- **EXERCISE PROMPT**:
Please give back only the lines below from the one containing "Local Open Scope Z_scope." to the one containing "Definition int64 (x", each repeated word for word, both ends included.

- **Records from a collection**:
(* ===== verification/Durations.v ===== *)
(** * Durations

    Go's [time.ParseDuration] (with its unsigned 64-bit accumulators and its
    floating-point fractions) and [internal/db/pgtypes/interval.go]: the type
    that carries a duration to and from a PostgreSQL INTERVAL column. *)

From stdpp Require Import base list strings.
From Stdlib Require Import ZArith NArith Lia Ascii String SpecFloat.
From S2P Require Import Prelude GoStrings.

Local Open Scope string_scope.
Local Open Scope list_scope.
Local Open Scope Z_scope.

(** ** Machine integers *)

Definition wrap64 (x : Z) : Z := (x + 2 ^ 63) mod 2 ^ 64 - 2 ^ 63.
Definition uwrap64 (x : Z) : Z := x mod 2 ^ 64.
Definition int64 (x : Z) : Prop := - 2 ^ 63 <= x < 2 ^ 63.

Lemma wrap64_id x : int64 x -> wrap64 x = x.
Proof. unfold int64, wrap64. intros Hx. rewrite Z.mod_small; lia. Qed.

Lemma wrap64_range x : int64 (wrap64 x).
Proof. unfold int64, wrap64. pose proof (Z.mod_pos_bound (x + 2 ^ 63) (2 ^ 64)). lia. Qed.

(** Nanoseconds. *)
Definition Microsecond : Z := 1000.
Definition Second : Z := 1000000000.
Definition Minute : Z := 60 * Second.
Definition Hour : Z := 60 * Minute.

(** ** time.ParseDuration *)
Module Duration.

Definition is_digit (c : ascii) : bool := (48 <=? N_of_ascii c)%N && (N_of_ascii c <=? 57)%N.
Definition digit (c : ascii) : Z := Z.of_N (N_of_ascii c) - 48.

- **WRITTEN ANSWER**:
Local Open Scope Z_scope.

(** ** Machine integers *)

Definition wrap64 (x : Z) : Z := (x + 2 ^ 63) mod 2 ^ 64 - 2 ^ 63.
Definition uwrap64 (x : Z) : Z := x mod 2 ^ 64.
Definition int64 (x : Z) : Prop := - 2 ^ 63 <= x < 2 ^ 63.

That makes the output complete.